Collected data entries:
(** * The vocabulary matching game of [flask_vocab.py]

    The Flask application serves a word puzzle: [index] starts a puzzle by
    storing a target count, a jumble and an empty list of matches in the
    session, and [check] judges one submitted word against the vocabulary,
    the jumble and the matches found so far.

    The handlers of [src/vocab/flask_vocab.py] are embedded from the source.
    The three modules the application imports ([src.letterbag], [src.vocab],
    [src.jumble]) are not among the sources; each is modelled from the
    specification, in a module of its own, and the handlers take them as
    parameters. *)

From Stdlib Require Import ZArith Lia Ascii String List Permutation.
From stdpp Require Import base decidable option list gmap strings.

Local Open Scope string_scope.
Local Open Scope list_scope.
Local Open Scope Z_scope.

(** ** Python values the handlers see *)

Module Py.

(** The exceptions that occur in the application and in the modelled
    modules.  [InvalidArgument] and [LoadError] are the specification's names
    for the failures of generation and of loading. *)
Inductive exn : Type :=
| KeyError (key : string)
| ValueError
| TypeError
| AssertionError
| InvalidArgument
| LoadError.

(** A call either returns a value or raises. *)
Inductive result (A : Type) : Type :=
| Ok (a : A)
| Raise (e : exn).

Arguments Ok {A} a.
Arguments Raise {A} e.

Definition is_ok {A} (r : result A) : bool :=
  match r with Ok _ => true | Raise _ => false end.

(** The characters of a Python [str], in order. *)
Definition chars (s : string) : list ascii := list_ascii_of_string s.

(** [x in xs] on a list of strings. *)
Definition py_in (x : string) (xs : list string) : bool :=
  bool_decide (x ∈ xs).

(** Truth value of an [int] or [None]: [not v] is [negb (truthy v)]. *)
Definition truthy (v : option Z) : bool :=
  match v with
  | None => false
  | Some z => negb (z =? 0)
  end.

End Py.

Import Py.

(** ** Letter bags *)

Module LetterBag.

(** Modelled from the spec: the class [LetterBag] of [src/letterbag.py] is
    missing from the sources.  The specification (3, 4.1) describes it as a
    mapping from character to count built from a string, where an absent
    character counts zero, with a containment query that compares, for each
    character of the candidate, its count in the candidate with its count in
    the bag. *)
Definition count (bag : gmap ascii nat) (c : ascii) : nat :=
  default 0%nat (bag !! c).

Definition add_letter (c : ascii) (bag : gmap ascii nat) : gmap ascii nat :=
  <[c := S (count bag c)]> bag.

Fixpoint NewLetterMultiset (s : string) : gmap ascii nat :=
  match s with
  | EmptyString => ∅
  | String c rest => add_letter c (NewLetterMultiset rest)
  end.

Definition contains (bag : gmap ascii nat) (candidate : string) : bool :=
  let need := NewLetterMultiset candidate in
  forallb (fun c => (count need c <=? count bag c)%nat) (chars candidate).

(** The number of occurrences of a character in a string, counted on the
    string itself: the reference the bag is compared with. *)
Definition occurrences (c : ascii) (s : string) : nat :=
  count_occ ascii_dec (chars s) c.

Lemma count_empty c : count ∅ c = 0%nat.
Proof. unfold count. by rewrite lookup_empty. Qed.

Lemma count_add_letter_same c bag :
  count (add_letter c bag) c = S (count bag c).
Proof. unfold count at 1, add_letter. by rewrite lookup_insert_eq. Qed.

Lemma count_add_letter_other c d bag :
  c ≠ d -> count (add_letter c bag) d = count bag d.
Proof.
  intros Hne. unfold count at 1, add_letter.
  by rewrite lookup_insert_ne.
Qed.

(** The data-model invariant: the bag of [s] counts every character as often
    as it occurs in [s]. *)
Lemma count_NewLetterMultiset (s : string) (c : ascii) :
  count (NewLetterMultiset s) c = occurrences c s.
Proof.
  unfold occurrences, chars.
  induction s as [|d rest IH]; simpl.
  - apply count_empty.
  - destruct (ascii_dec d c) as [->|Hne].
    + by rewrite count_add_letter_same, IH.
    + by rewrite count_add_letter_other.
Qed.

(** A character the source string lacks has no key in the bag, and counts
    zero all the same. *)
Lemma lookup_NewLetterMultiset_absent (s : string) (c : ascii) :
  ~ In c (chars s) -> NewLetterMultiset s !! c = None.
Proof.
  unfold chars. induction s as [|d rest IH]; simpl; intros Hnot.
  - apply lookup_empty.
  - unfold add_letter. rewrite lookup_insert_ne by tauto. apply IH. tauto.
Qed.

Lemma contains_spec (s candidate : string) :
  contains (NewLetterMultiset s) candidate = true <->
  forall c, In c (chars candidate) ->
            (occurrences c candidate <= occurrences c s)%nat.
Proof.
  unfold contains. cbv zeta. rewrite forallb_forall.
  split; intros H c Hc; specialize (H c Hc).
  - rewrite !count_NewLetterMultiset in H. by apply Nat.leb_le.
  - rewrite !count_NewLetterMultiset. by apply Nat.leb_le.
Qed.

(** C3.  For every source string [s] and every candidate,
    [LetterMultiset(s).contains(candidate)] is true exactly when every
    character of the candidate occurs in the candidate at most as often as in
    [s]; the empty candidate is contained, and a candidate with a character
    that [s] lacks is not. *)
Theorem contains_is_multiset_inclusion (s candidate : string) :
  (contains (NewLetterMultiset s) candidate = true <->
   forall c, In c (chars candidate) ->
             (occurrences c candidate <= occurrences c s)%nat)
  /\ contains (NewLetterMultiset s) "" = true
  /\ (forall c, In c (chars candidate) -> ~ In c (chars s) ->
                contains (NewLetterMultiset s) candidate = false).
Proof.
  split; [apply contains_spec|]. split; [reflexivity|].
  intros c Hin Hnot.
  destruct (contains (NewLetterMultiset s) candidate) eqn:E; [|done].
  pose proof (proj1 (contains_spec s candidate) E c Hin) as Hle.
  unfold occurrences in Hle.
  rewrite (proj1 (count_occ_not_In ascii_dec (chars s) c) Hnot) in Hle.
  pose proof (proj1 (count_occ_In ascii_dec (chars candidate) c) Hin). lia.
Qed.

End LetterBag.

(** ** The vocabulary *)

Module Vocab.

Section Load.

(** The normalisation rule fixed at load time (trimming and case policy) and
    the marker that starts a comment line; the specification leaves both to
    the implementation, so the model takes them as given. *)
Variable normalize : string -> string.
Variable comment_prefix : string.

(** Modelled from the spec: the class [Vocab] of [src/vocab.py] is missing
    from the sources.  The specification (3, 4.2, 6) describes an ordered
    sequence of distinct normalised words, read from a source with one word
    per line where blank lines and comment lines are skipped; loading fails
    with a LoadError when the source is unreadable or holds no word. *)
Record Vocabulary : Type := { words : list string }.

Definition is_word (line : string) : bool :=
  let w := normalize line in
  negb (String.eqb w "") && negb (String.prefix comment_prefix w).

(** [source] is the sequence of lines, [None] when it cannot be read. *)
Definition LoadVocabulary (source : option (list string)) : result Vocabulary :=
  match source with
  | None => Raise LoadError
  | Some lines =>
      match remove_dups (map normalize (List.filter is_word lines)) with
      | [] => Raise LoadError
      | ws => Ok {| words := ws |}
      end
  end.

• [Task item]:
The reply should consist solely of the lines of the data, exact, from the opening line through the line with "Local Open Scope string_scope.", inclusive.

• [Solution for this exercise]:
(** * The vocabulary matching game of [flask_vocab.py]

    The Flask application serves a word puzzle: [index] starts a puzzle by
    storing a target count, a jumble and an empty list of matches in the
    session, and [check] judges one submitted word against the vocabulary,
    the jumble and the matches found so far.

    The handlers of [src/vocab/flask_vocab.py] are embedded from the source.
    The three modules the application imports ([src.letterbag], [src.vocab],
    [src.jumble]) are not among the sources; each is modelled from the
    specification, in a module of its own, and the handlers take them as
    parameters. *)

From Stdlib Require Import ZArith Lia Ascii String List Permutation.
From stdpp Require Import base decidable option list gmap strings.

Local Open Scope string_scope.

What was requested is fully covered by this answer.